The road to the current crisis in the judiciary was neither direct nor inevitable. During good times, there seemed to be enough money for everyone. When times turned bad, however, the politicians took it out on the judges. The most notorious instance of legislators trampling over the judiciary in the modern era came in the 1980s. Senate president William Bulger, the then–Beacon Hill strongman, wanted Sonny McDonough’s son appointed a clerk on the Housing Court. E. George Daher, the chief judge of the Housing Court, refused. Bulger retaliated: the legislature ultimately incorporated the Housing Court into the Boston Municipal Court (a decision later overturned by court order), demoted Daher, and cut his pay by $2500.

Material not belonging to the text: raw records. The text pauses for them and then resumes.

Lemma group_res parent width at_ rows groups g r :
  grouped parent width at_ rows = Some groups -> (list_to_map groups : gmap FlowKey FlowRow) !! g = Some r -> fk_resolution g = parent.
Proof.
  intros (Hn & Hk & _ & _)%grouped_ok Hg. apply groups_lookup in Hg; [|done]. apply (in_map fst) in Hg. rewrite Hk in Hg.
  apply list_elem_of_In, in_group_keys in Hg as (x & _ & Hx). by eapply parent_key_res.
Qed.

Record Level (child : string) (width : Z) (parent : string) : Prop := {
  lv_width : width = 60 \/ width = 3600;
  lv_ne : child <> parent }.
Lemma level_ok b child width parent : level_names b = (child, width, parent) -> Level child width parent.
Proof. destruct b; intros [= <- <- <-]; by split; auto. Qed.

(** The cut of a call, as SQLite reads it. *)
Definition cut_at (cut : DateTime) (c : Z) : Prop := unixepoch (to_rfc3339 cut) = Some c /\ c <= sql_max.

Record BatchDone (child : string) (width : Z) (parent : string) (at_ : string) (c batch : Z) (db db' : FlowDb) (n e : Z)
    (groups : list (FlowKey * FlowRow)) : Prop := {
  bd_end : in_sql e;
  bd_le : e <= c;
  bd_groups : grouped parent width at_ (eligible_rows child width (to_rfc3339 (seconds e)) db) = Some groups;
  bd_agrees : forall g r p, (list_to_map groups : gmap FlowKey FlowRow) !! g = Some r -> fd_rollups db !! g = Some p ->
              fr_upload p = fr_upload r /\ fr_download p = fr_download r /\ fr_coverage p = fr_coverage r;
  bd_rollups : fd_rollups db' = filter (fun x => eligible child width (to_rfc3339 (seconds e)) (fst x) = false)
                                       (fd_rollups db ∪ list_to_map groups);
  bd_seals : fd_seals db' = fd_seals db ∪ list_to_set (map (fun g => seal_key child (fst g)) groups);
  bd_devices : fd_devices db' = fd_devices db;
  bd_count : n = row_sum one (eligible child width (to_rfc3339 (seconds e))) (fd_rollups db);
  bd_some : 0 < n;
  bd_bound : n <= batch \/ exists p, forall k r, fd_rollups db !! k = Some r ->
             eligible child width (to_rfc3339 (seconds e)) k = true -> group_start width k = Some p }.

Lemma compact_batch_ok b child width parent cut c now batch db n db' :
  level_names b = (child, width, parent) -> table_dated (fd_rollups db) -> cut_at cut c ->
  compact_batch b cut now batch db = Ok (Some (n, db')) ->
  exists e groups, BatchDone child width parent (to_rfc3339 now) c batch db db' n e groups.
Proof.
  intros Hl Hd [Hc Hmax]. pose proof (level_ok _ _ _ _ Hl) as [Hw Hne]. unfold compact_batch, aggregate. rewrite Hl.
  destruct (groups_of width _) as [|[p1 c1] others] eqn:Hg; [done|].
  intros (e1 & He1 & Hk)%result_bind_ok. unfold checked_add_i64 in He1. destruct (in_i64 (p1 + width)); [|done]. injection He1 as <-.
  apply result_bind_ok in Hk as (e & He & Hk). apply result_bind_ok in Hk as (ecut & Hec & Hk).
  assert (in_sql e /\ e <= c) as [Hsql Hle].
  { unfold eligible_rows in Hg. pose proof (batch_end_ok _ _ _ _ _ _ _ Hg He) as (taken & rest & q & Hp & Hlast & -> & _).
    assert (In q (parents_of width (eligible_rows child width (to_rfc3339 cut) db))) as Hq.
    { unfold eligible_rows. rewrite Hp. apply in_app_iff. left. apply last_Some in Hlast as (l & ->). apply in_app_iff. right. by left. }
    apply parents_of_in in Hq as (x & Hx & Hq). apply filter_In in Hx as [Hx Hex].
    destruct x as [k r]. simpl in *. apply list_elem_of_In, elem_of_map_to_list in Hx.
    apply (eligible_at _ _ _ _ _ Hc) in Hex as (_ & q' & Hq' & Hqc). rewrite Hq in Hq'. injection Hq' as <-.
    destruct (Hd k r Hx) as (s & Hs & Hb). rewrite (group_start_dated width k s) in Hq by done. injection Hq as <-.
    pose proof (floor_in_sql width s Hw Hs) as Hf. unfold in_sql in *. lia. }
  unfold from_timestamp in Hec. destruct (_ && _); [|done]. injection Hec as <-.
  pose proof (batch_rows child width (to_rfc3339 cut) c (map_to_list (fd_rollups db)) p1 c1 others batch e (to_rfc3339 (seconds e))
                Hw Hc (whole_cut e Hsql) Hg He) as (_ & _ & _ & Hpos & Hbound).
  apply result_bind_ok in Hk as (db1 & Ha & Hk). apply result_bind_ok in Ha as (groups & Hgr & Ha).
  unfold ok_or in Hgr. destruct (grouped parent width (to_rfc3339 now) _) as [gs|] eqn:Hgs; [|done]. injection Hgr as ->.
  destruct (existsb (conflicts db) groups) eqn:Hcf; [done|]. injection Ha as <-. injection Hk as <- <-. exists e, groups.
  pose proof (grouped_ok _ _ _ _ _ Hgs) as (Hnd & _).
  assert (row_sum one (eligible child width (to_rfc3339 (seconds e))) (fd_rollups db ∪ list_to_map groups)
          = row_sum one (eligible child width (to_rfc3339 (seconds e))) (fd_rollups db)) as Hcount.
  { rewrite row_sum_union. rewrite (row_sum_none _ _ (list_to_map groups)); [lia|]. intros g r Hg'.
    apply (group_res _ _ _ _ _ _ _ Hgs) in Hg'. unfold eligible. rewrite (bool_decide_eq_false_2 (fk_resolution g = child)) by congruence. done. }
  split; simpl; try done.
  - intros g r p Hg' Hp. apply groups_lookup in Hg'; [|done]. apply existsb_false_forall in Hcf. rewrite List.Forall_forall in Hcf.
    specialize (Hcf _ Hg'). unfold conflicts in Hcf. simpl in Hcf. rewrite Hp in Hcf. simpl in Hcf. bprop.
    split_and!; [done|done|]. destruct (decide (fr_coverage p = fr_coverage r)); [done|exfalso]. eauto.
  - rewrite <- Hcount, row_sum_count. done.
  - rewrite <- row_sum_count in Hpos. unfold eligible_rows. simpl. rewrite <- row_sum_count, Hcount. done.
  - unfold eligible_rows. simpl. rewrite <- row_sum_count, Hcount, row_sum_count. destruct Hbound as [Hb|(p & Hb)]; [by left|right].
    exists p. intros k r Hk Hek. apply (Hb (k, r)). apply filter_In. split; [|done]. by apply list_elem_of_In, elem_of_map_to_list.
Qed.

Lemma compact_batch_none b child width parent cut c now batch db :
  level_names b = (child, width, parent) -> cut_at cut c -> compact_batch b cut now batch db = Ok None ->
  forall k r, fd_rollups db !! k = Some r -> eligible child width (to_rfc3339 cut) k = false.
Proof.
  intros Hl [Hc _]. unfold compact_batch. rewrite Hl. destruct (groups_of width _) as [|[p1 c1] others] eqn:Hg.
  2: { intros (? & _ & Hk)%result_bind_ok. apply result_bind_ok in Hk as (? & _ & Hk). apply result_bind_ok in Hk as (? & _ & Hk).
       by apply result_bind_ok in Hk as (? & _ & Hk). }
  intros _ k r Hk. destruct (eligible child width (to_rfc3339 cut) k) eqn:He; [|done]. exfalso.
  pose proof He as (_ & p & Hp & _)%(eligible_at _ _ _ _ _ Hc).
  assert (In p (parents_of width (eligible_rows child width (to_rfc3339 cut) db))) as Hin.
  { apply parents_of_in. exists (k, r). split; [|done]. apply filter_In. split; [|done]. by apply list_elem_of_In, elem_of_map_to_list. }
  unfold groups_of in Hg. destruct (parents_of _ _); [done|]. unfold MAX_COMPACTION_GROUPS in Hg. simpl in Hg. done.
Qed.
End Batch.

(** ** What a batch does to the totals *)
Lemma none_union {A} (o : option A) : None ∪ o = o.
Proof. by destruct o. Qed.
Lemma union_none {A} (o : option A) : o ∪ None = o.
Proof. by destruct o. Qed.

Section Conservation.
Context `{Calendar} `{DeviceText} `{SqlTime} `{!SqlTimeLaws}.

During the good times that followed, the memory of Bulger receded and the legislature took advantage of the public’s political ennui. When locked in a personnel dispute with local judges, Senator Mark Montigny of New Bedford, for example, helped create financial deficits at the Bristol County court. The dispute made only regional news. But with the return of tight financial times, the practice of turning the judicial branch into a budgetary sacrificial lamb is back on the front burner.

The Massachusetts courts and criminal-justice system, it must be pointed out, are not unique in facing budget cuts this year. The National Journal reported in December that the recession is prompting cutbacks across the country: New Hampshire, in a cost-saving move, will not hold jury trials for four months this year. Florida courts have implemented a system-wide hiring freeze. Courts in King County (Seattle), Washington, face a $3 million cut this year. Yet judges in Massachusetts — who have heavier caseloads than jurists in either New Hampshire or Seattle — confront the added difficulty of facing fiscal deficits without having the autonomy to shift money from healthy courts to those that need funds the most.

Advocates for the legal system think that the state’s budget crisis may make the court’s problems the worst in recent state history. "Our concern through all this is that next year is probably going to be worse than this year," says Joseph McDonough, executive director of the Massachusetts Judges Conference, the organization that lobbies on behalf of the judiciary. "The revenues coming into the state are down. The state has indicated that they’re going to reduce local revenues on the cities and towns by 10 percent. That is a harbinger that we’re going to receive even more cuts."

Martin Healy, general counsel of the Massachusetts Bar Association, says anyone who has a case in the legal system in the coming year will feel the effects of the cutbacks. "We understand there are going to be a couple hundred people laid off," he says. "There’s going to be less of an ability to deal with the day-to-day aspects of the job so justice can be dispensed. It’s going to take longer for some disputes to be heard, whether its in divorce court or a dispute in civil practice."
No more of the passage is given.